(** ** Highlighting *)

Definition pathContainsFlowNode (p : list FlowPathNode) (f : FlowNodeFilter) : bool :=
  existsb (fun node => bool_decide (pn_kind node = f_kind f) && bool_decide (pn_id node = f_id f)) p.

Definition pathContainsFlowLink (p : list FlowPathNode) (l : FlowLinkSelection) : bool :=
  existsb (fun '(a, b) => bool_decide (pn_id a = sel_source l) && bool_decide (pn_id b = sel_target l))
    (pairs p).

Definition matchesPath (active : option FlowNodeFilter) (link : option FlowLinkSelection)
    (p : list FlowPathNode) : bool :=
  match link with
  | Some l => pathContainsFlowLink p l
  | None => match active with Some n => pathContainsFlowNode p n | None => false end
  end.

Definition buildFlowHighlightSets (prepared : list PreparedFlowPath) (active : option FlowNodeFilter)
    (link : option FlowLinkSelection) (stages : list FlowNodeKind) : option FlowHighlightSets :=
  let nodeActive := match active with Some n => bool_decide (f_kind n ∈ stages) | None => false end in
  if negb nodeActive && bool_decide (link = None) then None
  else
    let highlighted := List.filter (fun p => matchesPath active link (path p)) prepared in
    let hn := set_of (concat (map (fun p => map pn_id (path p)) highlighted)) in
    let hl := set_of (concat (map (fun p => map (fun '(a, b) => pathLinkKey a b) (pairs (path p)))
                                highlighted)) in
    if (length hn =? 0)%nat then None else Some (mkHighlight hn hl).

Definition highlightNode (sets : FlowHighlightSets) (n : DashboardFlowNode) : DashboardFlowNode :=
  let h := bool_decide (n_id n ∈ h_nodes sets) in
  mkFlowNode (n_id n) (n_label n) (n_kind n) (n_value n) (n_requests n) (n_quota n) (n_tokens n)
    (n_color n) (n_colorKey n) (Some h) (Some (negb h)).

Definition highlightLink (sets : FlowHighlightSets) (l : DashboardFlowLink) : DashboardFlowLink :=
  let h := bool_decide (linkStableKey l ∈ h_links sets) in
  mkFlowLink (l_source l) (l_target l) (l_value l) (l_requests l) (l_quota l) (l_tokens l)
    (l_sourceLabel l) (l_targetLabel l) (l_color l) (l_linkColor l) (l_linkAlpha l) (l_hoverColor l)
    (l_colorKey l) (l_share l) (Some h) (Some (negb h)).

Definition applyFlowHighlights (ns : list DashboardFlowNode) (ls : list DashboardFlowLink)
    (sets : option FlowHighlightSets) : list DashboardFlowNode * list DashboardFlowLink :=
  match sets with
  | None => (ns, ls)
  | Some s => (map (highlightNode s) ns, map (highlightLink s) ls)
  end.

(** ** Masking *)

Definition FLOW_MASK_TEXT : jsstr := [8226; 8226; 8226; 8226].

Definition maskFlowLabel (label : jsstr) : jsstr := if (length label =? 0)%nat then label else FLOW_MASK_TEXT.

(** Whether the loop masks the node. *)
Definition isMasked (n : DashboardFlowNode) : bool :=
  bool_decide (n_kind n ∈ SENSITIVE_FLOW_KINDS) && negb (bool_decide (n_id n ∈ OTHER_FLOW_NODE_ID_SET)).

Definition maskNode (n : DashboardFlowNode) : DashboardFlowNode :=
  if isMasked n
  then mkFlowNode (n_id n) (maskFlowLabel (n_label n)) (n_kind n) (n_value n) (n_requests n) (n_quota n)
         (n_tokens n) (n_color n) (n_colorKey n) (n_highlighted n) (n_dimmed n)
  else n.

Definition maskLink (maskedById : list (jsstr * jsstr)) (l : DashboardFlowLink) : DashboardFlowLink :=
  mkFlowLink (l_source l) (l_target l) (l_value l) (l_requests l) (l_quota l) (l_tokens l)
    (map_get maskedById (l_source l) ?? l_sourceLabel l) (map_get maskedById (l_target l) ?? l_targetLabel l)
    (l_color l) (l_linkColor l) (l_linkAlpha l) (l_hoverColor l) (l_colorKey l) (l_share l)
    (l_highlighted l) (l_dimmed l).

Definition maskFlowGraphLabels (ns : list (jsstr * DashboardFlowNode)) (ls : list (jsstr * DashboardFlowLink))
    : list (jsstr * DashboardFlowNode) * list (jsstr * DashboardFlowLink) :=
  let maskedById :=
    fold_left (fun m n => if isMasked n then map_set m (n_id n) (maskFlowLabel (n_label n)) else m)
      (map_values ns) [] in
  let ns' := map (prod_map id maskNode) ns in
  if (length maskedById =? 0)%nat then (ns', ls) else (ns', map (prod_map id (maskLink maskedById)) ls).

(** ** Colours *)

Section Graph.
(** [a.localeCompare(b)]; [formatNumber] is an [Intl.NumberFormat]; the
    schemes of VChart, a [None] colour for one that is not a string. *)
Variable localeCompare : jsstr -> jsstr -> Z.
Variable formatNumber : Z -> jsstr.
Variable vchartDefaultDataScheme : list (option Z * list (option jsstr)).

(** charts.ts: [!item.maxDomainLength] holds for a missing or zero length. *)
Definition getDashboardChartColors (domainLength : Z) : list jsstr :=
  let fits item :=
    match item.1 with None => true | Some l => (l =? 0) || (domainLength <=? l) end in
  match List.find fits vchartDefaultDataScheme with
  | Some scheme => omap id scheme.2
  | None => match last vchartDefaultDataScheme with Some scheme => omap id scheme.2 | None => [] end
  end.

Definition colorAt (index : nat) (palette : option (list jsstr)) : jsstr :=
  let colors :=
    match palette with
    | Some (c :: cs) => c :: cs
    | _ => getDashboardChartColors (Z.of_nat index + 1)
    end in
  if (length colors =? 0)%nat then DEFAULT_FLOW_CHART_COLOR
  else colors !! (index mod length colors)%nat ?? DEFAULT_FLOW_CHART_COLOR.

Definition colorPalette (colorCount : nat) (palette : option (list jsstr)) : list jsstr :=
  match palette with
  | Some (c :: cs) => c :: cs
  | _ =>
      match getDashboardChartColors (Z.of_nat colorCount) with
      | [] => [DEFAULT_FLOW_CHART_COLOR]
      | colors => colors
      end
  end.

Definition stableColorMap (keys : list jsstr) (palette : option (list jsstr)) : list (jsstr * jsstr) :=
  let uniqueKeys := set_of keys in
  let colors := colorPalette (length uniqueKeys) palette in
  fold_left (fun m '(index, key) => map_set m key (colorAt index (Some colors)))
    (imap pair uniqueKeys) [].

(** [x.toFixed(2)]: the nearest hundredth, the larger of two. *)
Definition toFixed2 (x : Q) : jsstr :=
  let n := Qfloor (x * 100 + (1 # 2))%Q in
  let a := Z.abs n in
  (if n <? 0 then js "-" else []) ++ showZ (a / 100) ++ js "." ++
  showZ (a mod 100 / 10) ++ showZ (a mod 10).

Definition hex_value (c : Z) : option Z :=
  if is_digit c then Some (c - 48)
  else if (97 <=? c) && (c <=? 102) then Some (c - 87)
  else if (65 <=? c) && (c <=? 70) then Some (c - 55)
  else None.

(** [Number.parseInt(s, 16)] when [/^[0-9a-f]{6}$/i] matches. *)
Definition parse_hex6 (s : jsstr) : option Z :=
  if negb (length s =? 6)%nat then None
  else fold_left (fun acc c => match acc, hex_value c with Some a, Some d => Some (16 * a + d) | _, _ => None end)
         s (Some 0).

Definition alphaColor (color : jsstr) (alpha : Q) : jsstr * Q :=
  let normalized := trim color in
  let hex := if startsWith normalized (js "#") then slice_from normalized 1 else normalized in
  match parse_hex6 hex with
  | None => (normalized, alpha)
  | Some value =>
      let red := Z.land (Z.shiftr value 16) 255 in
      let green := Z.land (Z.shiftr value 8) 255 in
      let blue := Z.land value 255 in
      (js "rgba(" ++ showZ red ++ js ", " ++ showZ green ++ js ", " ++ showZ blue ++ js ", " ++
       toFixed2 alpha ++ js ")", 1%Q)
  end.

Definition withDisplayColor (l : DashboardFlowLink) (alpha : Q) : DashboardFlowLink :=
  let displayColor := alphaColor (l_color l) alpha in
  mkFlowLink (l_source l) (l_target l) (l_value l) (l_requests l) (l_quota l) (l_tokens l)
    (l_sourceLabel l) (l_targetLabel l) (l_color l) displayColor.1 displayColor.2 (l_color l)
    (l_colorKey l) (l_share l) (l_highlighted l) (l_dimmed l).

Definition compareSourceLinks (a b : DashboardFlowLink) : Z :=
  (l_value b - l_value a) |0| localeCompare (linkStableKey a) (linkStableKey b).

Definition linkAlphaAt (count index : nat) : Q :=
  let denominator := Z.to_pos (Z.max (Z.of_nat count - 1) 1) in
  if (count =? 1)%nat then (34 # 100)%Q
  else ((24 # 100) + (Z.of_nat index # denominator) * (20 # 100))%Q.

(** The links are updated in place; a link is found again by its key, which
    is that of its entry in the map it comes from. *)
Definition assignLinkDisplayColors (ls : list DashboardFlowLink) : list DashboardFlowLink :=
  let linksBySource :=
    fold_left (fun m l => map_set m (l_source l) ((map_get m (l_source l) ?? []) ++ [l])) ls [] in
  let updated :=
    concat (map (fun sourceLinks =>
      let sortedLinks := js_sort compareSourceLinks sourceLinks in
      imap (fun index l => withDisplayColor l (linkAlphaAt (length sortedLinks) index)) sortedLinks)
      (map_values linksBySource)) in
  map (fun l => List.find (fun u => bool_decide (linkStableKey u = linkStableKey l)) updated ?? l) ls.

(** ** Orders *)

Definition byValueThenLabel (a b : DashboardFlowNode) : Z :=
  (n_value b - n_value a) |0| localeCompare (n_label a) (n_label b).

(** [Number(a) - Number(b)] on optional flags: a missing one gives [NaN], which
    [||] skips as it skips 0. *)
Definition flag_sub (a b : option bool) : Z :=
  match a, b with Some a, Some b => Z.b2z a - Z.b2z b | _, _ => 0 end.

Definition byLinkDrawPriority (a b : DashboardFlowLink) : Z :=
  flag_sub (l_dimmed a) (l_dimmed b) |0|
  (flag_sub (l_highlighted b) (l_highlighted a) |0|
   ((l_value b - l_value a) |0| localeCompare (linkStableKey a) (linkStableKey b))).

Definition compareRanks (a b : FlowNodeRank) : Z :=
  (r_value b - r_value a) |0|
  (localeCompare (pn_label (r_node a)) (pn_label (r_node b)) |0|
   localeCompare (pn_id (r_node a)) (pn_id (r_node b))).

Definition topIds (limit : nat) (stageTotals : list (jsstr * FlowNodeRank)) : list jsstr :=
  set_of (map (fun rank => pn_id (r_node rank)) (take limit (js_sort compareRanks (map_values stageTotals)))).

Definition buildTopNodeSets (rows : list FlowQuotaDataItem) (metric : FlowMetric)
    (stages : list FlowNodeKind) (limit : option nat) (ctx : FlowPathContext) : option KindSets :=
  match limit with
  | None => None
  | Some limit => Some (map (fun '(kind, stageTotals) => (kind, topIds limit stageTotals))
                          (nodeTotals rows metric stages ctx))
  end.

(** ** The graph *)

Definition withShare (total : Z) (l : DashboardFlowLink) : DashboardFlowLink :=
  mkFlowLink (l_source l) (l_target l) (l_value l) (l_requests l) (l_quota l) (l_tokens l)
    (l_sourceLabel l) (l_targetLabel l) (l_color l) (l_linkColor l) (l_linkAlpha l) (l_hoverColor l)
    (l_colorKey l) (if 0 <? total then l_value l # Z.to_pos total else 0%Q) (l_highlighted l) (l_dimmed l).

Record FlowGraphOptions := mkGraphOptions {
  g_topNodeLimit : option Z; g_overflowMode : option FlowOverflowMode;
  g_otherNodeLabel : option (FlowNodeKind -> jsstr); g_activeNode : option FlowNodeFilter;
  g_activeLink : option FlowLinkSelection; g_maskSensitive : bool }.

Definition preparePaths (rows : list FlowQuotaDataItem) (stages : list FlowNodeKind)
    (topNodeSets : option KindSets) (mode : FlowOverflowMode)
    (labeler : option (FlowNodeKind -> jsstr)) (ctx : FlowPathContext) : list PreparedFlowPath :=
  omap (fun row =>
    (fun p => mkPrepared p (rowMetrics row)) <$>
      applyTopNodeLimit (flowPathForStages row stages ctx) topNodeSets mode labeler) rows.

(** The root ids of the paths, in order. *)
Definition rootIds (prepared : list PreparedFlowPath) : list jsstr :=
  List.filter truthy (omap (fun p => pn_id <$> head (path p)) prepared).

(** The loop that fills the two maps. *)
Definition addPath (metric : FlowMetric) (colors : list (jsstr * jsstr)) (palette : option (list jsstr))
    (acc : list (jsstr * DashboardFlowNode) * list (jsstr * DashboardFlowLink)) (p : PreparedFlowPath)
    : list (jsstr * DashboardFlowNode) * list (jsstr * DashboardFlowLink) :=
  match path p with
  | [] => acc
  | root :: _ =>
      let color := map_get colors (pn_id root) ?? colorAt 0 palette in
      (fold_left (fun m node => addNode m node (metrics p) metric color (pn_id root)) (path p) acc.1,
       fold_left (fun m '(a, b) => addLink m a b (metrics p) metric color (pn_id root)) (pairs (path p))
         acc.2)
  end.

Definition compareLinks (a b : DashboardFlowLink) : Z :=
  localeCompare (l_source a) (l_source b) |0| localeCompare (l_target a) (l_target b).

Definition firstStepTotal (firstStepSources : list jsstr) (ls : list DashboardFlowLink) : Z :=
  fold_left (fun sum l => sum + l_value l)
    (List.filter (fun l => bool_decide (l_source l ∈ firstStepSources)) ls) 0.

**ACTIVITY:** The lines from the beginning of the records through the line containing "existsb (fun node" should be reproduced exactly. Include nothing else.

**TASK RESPONSE:**
(** ** Highlighting *)

Definition pathContainsFlowNode (p : list FlowPathNode) (f : FlowNodeFilter) : bool :=
  existsb (fun node => bool_decide (pn_kind node = f_kind f) && bool_decide (pn_id node = f_id f)) p.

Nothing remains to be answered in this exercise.